The prosecution, during closing argument said that Sanchez’s tears during the interrogation showed that he suffered from a burden of guilt. “You can see how that burden is lifted from him after he admits being the person who shot (Orozco).” The prosecution told the jury to ignore all of Sanchez’s statements that were contradicted by the evidence and to focus solely on his statement that the gun went off while he was holding it.

Sanchez’s defense attorney argued that the detectives fed information to Flores and Sanchez, and pressured them with lies about the evidence and words like “accident” and “mistake” to induce them to accept the false narrative.

In rebuttal, prosecutor Michael Gerber declared, “It’s bad enough to insult the integrity of the law enforcement people that were involved in this case. It’s bad enough to put dishonor upon their reputations, the people that are out there saving our lives and our communities.” A defense objection to the argument was overruled.

Likewise, the judge allowed the prosecutor to argue, “I’ve never seen anybody murdered by a cupcake before. He wants his Mommy. He is nothing but a sniveling, cowardly killer. That’s what he is.”
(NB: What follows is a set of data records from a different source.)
(* ===== verification/Safety.v ===== *)
(** * When the threads panic

    Well-formed states of the two threads, the channel between them and the
    kernel; that [main] starts in one, that every step of the threads leads to
    one, and that in each of them an iteration of either loop returns, but for
    three cases: a malformed request stops stage 2, and a fatal error of a write or
    an fsync, or a failing call to the ring, stops stage 3, as the code intends. *)

From S2P Require Import Prelude Wire Db WalFormat Snapshot Recovery Types Acker Stage1 Stage2.
From S2P Require Import FsyncPlanner IoWork Stage3 Kernel Durability NoLoss Pipeline System Threads Server Accounts.
Local Open Scope Z_scope.

Module safety.
Import types acker io_work kernel kernel_laws system threads accounts.

(** A computation that panics if [bad], and returns otherwise. *)
Definition ends {A} (o : outcome A) (bad : bool) : Prop := if bad then o = Panic else exists a, o = Done a.

Lemma ends_bind {A B} (o : outcome A) (f : A -> outcome B) bad :
  ends o bad -> (forall a, o = Done a -> exists b, f a = Done b) -> ends (o ≫= f) bad.
Proof. destruct bad; simpl; [by intros ->|]. intros [a ->] Hf. by apply Hf. Qed.

(** ** The calls to the ring *)

(** How the iteration ends: with [submit_and_wait], with [submit], or with no call. *)
Inductive RingCall := SubmitsAndWaits | Submits | NoCall.

(** The calls that panic: every error of [submit], and those of [submit_and_wait] but
    for an interrupted one. *)
Definition fails (c : RingCall) (r : stage3.SubmitResult) : bool :=
  match c, r with
  | SubmitsAndWaits, stage3.SubmitErr n => negb (n =? EINTR)
  | Submits, stage3.SubmitErr _ => true
  | _, _ => false
  end.

Lemma fails_submitted c n : fails c (stage3.Submitted n) = false.
Proof. by destruct c. Qed.

Section calls.
Context {L : Type} `{Slab L}.

(** The call at the end of a turn, after the completions were reaped. *)
Definition turn_call (e : stage3.WalEngine L) (cqes : list stage3.Cqe) : RingCall :=
  match
    '(is_need_submit, e) ← stage3.handle_pending (stage3.plan_fsync e);
    e ← stage3.reap_cqes e cqes;
    Done (is_need_submit, e)
  with
  | Done (is_need_submit, e) =>
      if (stage3.out_of_spins e && negb (stage3.inflight_len e =? 0)) || stage3.ring_is_full e then SubmitsAndWaits
      else if (is_need_submit : bool) then Submits else NoCall
  | _ => NoCall
  end.
Definition ring_call (e : stage3.WalEngine L) (i : stage3.Input) : RingCall :=
  match stage3.poll_channel_or_park e (stage3.in_recv i) with
  | Done (stage3.NoMsg, e) => turn_call e (stage3.in_cqes i)
  | Done (stage3.Msg m, e) =>
      match stage3.handle_msg e i m with
      | Done (true, e) => turn_call (stage3.set_spin e stage3.DEFAULT_SPIN_BUDGET) (stage3.in_cqes i)
      | _ => NoCall
      end
  | _ => NoCall
  end.
End calls.

(** ** The engine *)

Section engine.
Context {L : Type} `{SlabLaws L}.
Implicit Types e : stage3.WalEngine L.

(** A completion with a fatal error. *)
Definition fatal e (c : stage3.Cqe) : bool :=
  match slab_view (stage3.inflight e) !! stage3.cq_user_data c with
  | Some w => match complete w (stage3.cq_result c) with VFatal _ => true | _ => false end
  | None => false
  end.

(** A completion of an operation in flight; a write does not report more than it was given. *)
Definition expected e (c : stage3.Cqe) : Prop :=
  exists w, slab_view (stage3.inflight e) !! stage3.cq_user_data c = Some w /\
    forall o, w = WriteWork o -> stage3.cq_result c <= len (out (io_work.data o)) - done o.

Lemma expected_ok e c : expected e c -> fatal e c = false -> stage3.cqe_ok e c.
Proof.
  intros (w & Hw & Hb) Hf. exists w. split; [done|]. split; [|done]. intros x Hx.
  unfold fatal in Hf. by rewrite Hw, Hx in Hf.
Qed.

Lemma fatal_panics e c : fatal e c = true -> stage3.reap_one e c = Panic.
Proof.
  unfold fatal, stage3.reap_one. destruct (_ !! _) as [w|] eqn:Hw; [|done].
  destruct (slab_remove_Some _ _ _ Hw) as (l & -> & _). ostep. by destruct (complete w _).
Qed.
On November 7, 2014, after five hours of deliberation, the jury reported they were “split.” After five more hours, the jury convicted Sanchez of first-degree murder and acquitted him of attempted murder.

Prior to sentencing, Sanchez’s defense attorney filed a motion for a new trial. By that time, the defense had obtained Flores’s records from the rehabilitation center. In the records was a note from Flores’s therapist, which said: “Client is expecting to be called back into court…to testify again. Client…reported that he knows who did it and he along with several other witnesses have told the authorities about it.”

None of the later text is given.